Assignment:
Please work out how many lines in the records below include the word "rest", and reply with that number only.

Data for the task:
Record MetadataChunk := mkMetadataChunk {
  reserved_chunk : ReservedChunks;
  chunk_entries : list (option EntryMetadata);
  next_chunk_address : Z;
  needs_full_write : bool
}.

Section format.
Context `{Hasher}.

(** [encode_page]: the page is overwritten in full. *)
Definition encode_page (page page_tag : list byte) (entry_count : Z) (contents : list byte)
  : outcome (list byte) :=
  _ ← assert_that (Z.of_nat (length page) =? METADATA_PAGE_BYTES);
  _ ← assert_that (Z.of_nat (length contents) <=? PAGE_CONTENT_BYTES);
  let page := zeros (length page) in
  let page := copy_at 16 (u64_to_le_bytes entry_count) page in
  let page := copy_at 24 page_tag page in
  let page := copy_at (Z.to_nat PAGE_HEADER_BYTES) contents page in
  let checksum := xxh64 (drop 8 page) in
  Done (copy_at 0 (u64_to_le_bytes checksum) page).

(** [validate_page] *)
Definition validate_page (page page_tag : list byte) : option (list byte) :=
  if bool_decide (slice 24 32 page ≠ page_tag)
     || bool_decide (slice 0 8 page ≠ u64_to_le_bytes (xxh64 (drop 8 page)))
  then None
  else Some (drop (Z.to_nat PAGE_HEADER_BYTES) page).

(** [encode_entry_metadata] *)
Definition encode_entry_metadata (bytes : list byte) (entry : EntryMetadata) : list byte :=
  let bytes := copy_at 0 (u128_to_le_bytes (meta_key entry)) bytes in
  let bytes := copy_at 16 (u64_to_le_bytes (meta_payload_len entry)) bytes in
  let bytes := copy_at 24 (u64_to_le_bytes (meta_payload_address entry)) bytes in
  copy_at 32 (u64_to_le_bytes (meta_payload_checksum entry)) bytes.

(** [recovery::read_u64] and [recovery::decode_entry_metadata] *)
Definition read_u64 (bytes : list byte) (offset : nat) : Z :=
  from_le_bytes (slice offset (offset + 8) bytes).
Definition decode_entry_metadata (bytes : list byte) : option EntryMetadata :=
  if bool_decide (bytes = zeros (Z.to_nat ENTRY_METADATA_BYTES)) then None
  else Some (mkEntryMetadata (from_le_bytes (slice 0 16 bytes)) (read_u64 bytes 16)
                             (read_u64 bytes 24) (read_u64 bytes 32)).

(** [MetadataChunk::encode_page]: writes the occupied records over a zeroed
    content area, or the link. *)
Definition encode_chunk_page (c : MetadataChunk) (page_index : Z) (page : list byte) : outcome (list byte) :=
  if page_index =? ENTRY_METADATA_PAGES_PER_CHUNK
  then encode_page page NEXT_CHUNK_PAGE_TAG 1 (u64_to_le_bytes (next_chunk_address c))
  else
    let contents := zeros (Z.to_nat PAGE_CONTENT_BYTES) in
    let first := page_index * ENTRIES_PER_METADATA_PAGE in
    _ ← assert_that (first + ENTRIES_PER_METADATA_PAGE <=? Z.of_nat (length (chunk_entries c)));
    let entries := slice (Z.to_nat first) (Z.to_nat (first + ENTRIES_PER_METADATA_PAGE)) (chunk_entries c) in
    let contents :=
      concat (zip_with (λ bytes entry,
                match entry with Some entry => encode_entry_metadata bytes entry | None => bytes end)
              (as_chunks (Z.to_nat ENTRY_METADATA_BYTES) (Z.to_nat ENTRIES_PER_METADATA_PAGE) contents)
              entries) in
    encode_page page ENTRY_METADATA_PAGE_TAG ENTRIES_PER_METADATA_PAGE contents.

(** The encoding loop of [write_dirty_metadata_pages]: [count] pages from
    [first_page] on, each over a zeroed page buffer. *)
Fixpoint encode_pages (c : MetadataChunk) (first_page : Z) (count : nat) : outcome (list byte) :=
  match count with
  | O => Done []
  | S count =>
      page ← encode_chunk_page c first_page (zeros (Z.to_nat METADATA_PAGE_BYTES));
      rest ← encode_pages c (first_page + 1) count;
      Done (page ++ rest)
  end.

(** The records of one entry page, or unused records for an invalid page. *)
Definition page_records (page : list byte) : list (list byte) :=
  match validate_page page ENTRY_METADATA_PAGE_TAG with
  | Some contents =>
      as_chunks (Z.to_nat ENTRY_METADATA_BYTES) (Z.to_nat ENTRIES_PER_METADATA_PAGE)
                (take (Z.to_nat PAGE_CONTENT_BYTES) contents)
  | None => replicate (Z.to_nat ENTRIES_PER_METADATA_PAGE) (zeros (Z.to_nat ENTRY_METADATA_BYTES))
  end.

(** Decoding a chunk read from disk: its records and its link, [None] when the
    link page is invalid (the body of the loop in [load_metadata_chain]). *)
Definition decode_chunk (bytes : list byte) : list (option EntryMetadata) * option Z :=
  let split := Z.to_nat (ENTRY_METADATA_PAGES_PER_CHUNK * METADATA_PAGE_BYTES) in
  let entry_pages := take split bytes in
  let link_page := drop split bytes in
  (decode_entry_metadata <$>
     flat_map page_records (as_chunks (Z.to_nat METADATA_PAGE_BYTES) (Z.to_nat ENTRY_METADATA_PAGES_PER_CHUNK) entry_pages),
   (λ contents, read_u64 contents 0) <$> validate_page link_page NEXT_CHUNK_PAGE_TAG).

(** ** Well-formed records and chunks *)

(** Every field fits its width, and the payload lies after the header chunk. *)
Definition record_ok (e : EntryMetadata) : Prop :=
  is_u128 (meta_key e) ∧ is_u64 (meta_payload_len e) ∧ is_u64 (meta_payload_address e)
  ∧ is_u64 (meta_payload_checksum e) ∧ 0 < meta_payload_address e.
Definition slot_ok (o : option EntryMetadata) : Prop :=
  match o with Some e => record_ok e | None => True end.
Definition chunk_ok (c : MetadataChunk) : Prop :=
  Z.of_nat (length (chunk_entries c)) = ENTRIES_PER_METADATA_CHUNK
  ∧ Forall slot_ok (chunk_entries c) ∧ is_u64 (next_chunk_address c).

(** The bytes of a slot. *)
Definition slot_bytes (o : option EntryMetadata) : list byte :=
  match o with
  | Some e => u128_to_le_bytes (meta_key e) ++ u64_to_le_bytes (meta_payload_len e)
              ++ u64_to_le_bytes (meta_payload_address e) ++ u64_to_le_bytes (meta_payload_checksum e)
  | None => zeros (Z.to_nat ENTRY_METADATA_BYTES)
  end.
(** A valid page: the checksum, then the checksummed bytes. *)
Definition page_body (page_tag : list byte) (entry_count : Z) (contents : list byte) : list byte :=
  zeros 8 ++ u64_to_le_bytes entry_count ++ page_tag ++ contents
  ++ zeros (Z.to_nat (METADATA_PAGE_BYTES - PAGE_HEADER_BYTES) - length contents).
Definition sealed (body : list byte) : list byte := u64_to_le_bytes (xxh64 body) ++ body.

(** The pages of a chunk, in closed form. *)
Definition page_slots (c : MetadataChunk) (i : nat) : list (option EntryMetadata) :=
  slice (i * Z.to_nat ENTRIES_PER_METADATA_PAGE)
        (i * Z.to_nat ENTRIES_PER_METADATA_PAGE + Z.to_nat ENTRIES_PER_METADATA_PAGE) (chunk_entries c).
Definition chunk_page (c : MetadataChunk) (i : nat) : list byte :=
  if decide (Z.of_nat i = ENTRY_METADATA_PAGES_PER_CHUNK)
  then sealed (page_body NEXT_CHUNK_PAGE_TAG 1 (u64_to_le_bytes (next_chunk_address c)))
  else sealed (page_body ENTRY_METADATA_PAGE_TAG ENTRIES_PER_METADATA_PAGE
                 (concat (slot_bytes <$> page_slots c i))).
End format.

(** ** Pages *)
Section pages.
Context `{Hasher}.

Lemma encode_page_eq page tag n contents :
  Z.of_nat (length page) = METADATA_PAGE_BYTES → length tag = 8%nat →
  Z.of_nat (length contents) ≤ PAGE_CONTENT_BYTES →
  encode_page page tag n contents = Done (sealed (page_body tag n contents)).
Proof.
  intros Hp Ht Hc. change PAGE_CONTENT_BYTES with 4040 in Hc.
  unfold encode_page. rewrite (proj2 (Z.eqb_eq _ _) Hp).
  change PAGE_CONTENT_BYTES with 4040. rewrite (proj2 (Z.leb_le _ _) Hc). cbn [assert_that mbind outcome_bind].
  unfold METADATA_PAGE_BYTES, PAGE_HEADER_BYTES in *. set (k := length contents) in *.
  assert (length page = (8 + (8 + (8 + (8 + (k + (4064 - k))))))%nat) as -> by lia.
  rewrite <-!zeros_app.
  rewrite (app_assoc (zeros 8) (zeros 8)), (copy_at_app 16); [|by autorewrite with len..].
  rewrite <-!app_assoc, (app_assoc (zeros 8)), (app_assoc (zeros 8 ++ _)).
  rewrite (copy_at_app 24); [|autorewrite with len; lia..].
  rewrite <-!app_assoc. rewrite !(app_assoc (zeros 8)), !(app_assoc _ _ (zeros k ++ _)).
  rewrite (copy_at_app (Z.to_nat 32)); [|autorewrite with len; rewrite ?Ht; lia..].
  rewrite <-!app_assoc. f_equal.
Qed.

Lemma length_page_body tag n contents :
  length tag = 8%nat → Z.of_nat (length contents) ≤ PAGE_CONTENT_BYTES →
  length (page_body tag n contents) = 4088%nat.
Proof.
  intros Ht Hc. change PAGE_CONTENT_BYTES with 4040 in Hc. unfold page_body.
  unfold METADATA_PAGE_BYTES, PAGE_HEADER_BYTES. autorewrite with len. lia.
Qed.

Lemma slice_sealed_tag tag n contents :
  length tag = 8%nat → slice 24 32 (sealed (page_body tag n contents)) = tag.
Proof.
  intros Ht. unfold sealed, page_body.
  rewrite (slice_app_r 24 32 8), (slice_app_r 16 24 8), (slice_app_r 8 16 8)
    by (autorewrite with len; lia).
  rewrite slice_app_l by lia. by apply slice_full.
Qed.

(** A page the encoder produced for a tag validates under that tag and no
    other, and yields the contents and the zero padding. *)
Lemma validate_sealed tag tag' n contents :
  length tag = 8%nat →
  validate_page (sealed (page_body tag n contents)) tag' =
  if decide (tag = tag')
  then Some (contents ++ zeros (Z.to_nat (METADATA_PAGE_BYTES - PAGE_HEADER_BYTES) - length contents))
  else None.
Proof.
  intros Ht. unfold validate_page. rewrite slice_sealed_tag by done.
  case_decide as Heq; [subst tag'|by rewrite bool_decide_eq_true_2].
  rewrite bool_decide_eq_false_2 by naive_solver.
  unfold sealed. rewrite slice_app_l, slice_full by (autorewrite with len; lia).
  rewrite (drop_app_length' _ _ 8) by (by rewrite length_u64).
  rewrite bool_decide_eq_false_2 by naive_solver. cbn [orb]. f_equal. unfold page_body.
  set (pad := zeros (_ - _)).
  rewrite !app_assoc, <-(app_assoc _ contents pad).
  apply drop_app_length'. autorewrite with len. by rewrite Ht.
Qed.
End pages.

(** ** Records *)
Section records.
Context `{Hasher}.

Lemma encode_entry_metadata_eq e :
  encode_entry_metadata (zeros (Z.to_nat ENTRY_METADATA_BYTES)) e = slot_bytes (Some e).
Proof.
  change (zeros (Z.to_nat ENTRY_METADATA_BYTES)) with ([] ++ zeros 16 ++ zeros 8 ++ zeros 8 ++ zeros 8).
  unfold encode_entry_metadata, slot_bytes.
  rewrite copy_at_app by (by autorewrite with len). rewrite app_nil_l.
  rewrite copy_at_app by (by autorewrite with len).
  rewrite (app_assoc (u128_to_le_bytes _)), copy_at_app by (by autorewrite with len).
  rewrite (app_assoc (_ ++ _)), <-(app_nil_r (zeros 8)).
  rewrite copy_at_app by (by autorewrite with len). by rewrite <-!app_assoc, app_nil_r.
Qed.

Lemma length_slot_bytes o : length (slot_bytes o) = 40%nat.
Proof. destruct o; unfold slot_bytes; by autorewrite with len. Qed.

Lemma decode_slot_bytes o : slot_ok o → decode_entry_metadata (slot_bytes o) = o.
Proof.
  destruct o as [e|]; cbn [slot_ok slot_bytes].
  - intros (Hk & Hl & Ha & Hc & Hpos). unfold decode_entry_metadata.
    assert (Haddr : read_u64 (slot_bytes (Some e)) 24 = meta_payload_address e).
    { unfold read_u64, slot_bytes. rewrite (slice_app_r _ _ 16), (slice_app_r _ _ 8), slice_app_l, slice_full
        by (autorewrite with len; lia). by apply u64_le_roundtrip. }
    rewrite bool_decide_eq_false_2.
    2:{ intros Hz. cbn [slot_bytes] in Haddr. rewrite Hz in Haddr.
        unfold read_u64 in Haddr.
        change (slice 24 (24 + 8) (zeros (Z.to_nat ENTRY_METADATA_BYTES))) with (zeros 8) in Haddr.
        rewrite from_le_bytes_zeros in Haddr. lia. }
    cbn [slot_bytes] in Haddr. rewrite Haddr. destruct e as [k l a c].
    cbn [meta_key meta_payload_len meta_payload_address meta_payload_checksum] in *. f_equal. f_equal.
    + rewrite slice_app_l, slice_full by (autorewrite with len; lia). by apply u128_le_roundtrip.
    + unfold read_u64. rewrite (slice_app_r _ _ 16), slice_app_l, slice_full
        by (autorewrite with len; lia). by apply u64_le_roundtrip.
    + unfold read_u64. rewrite (slice_app_r _ _ 16), (slice_app_r _ _ 8), (slice_app_r _ _ 8), slice_full
        by (autorewrite with len; lia). by apply u64_le_roundtrip.
  - intros _. unfold decode_entry_metadata. by rewrite bool_decide_eq_true_2.
Qed.
End records.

Result of this task:
2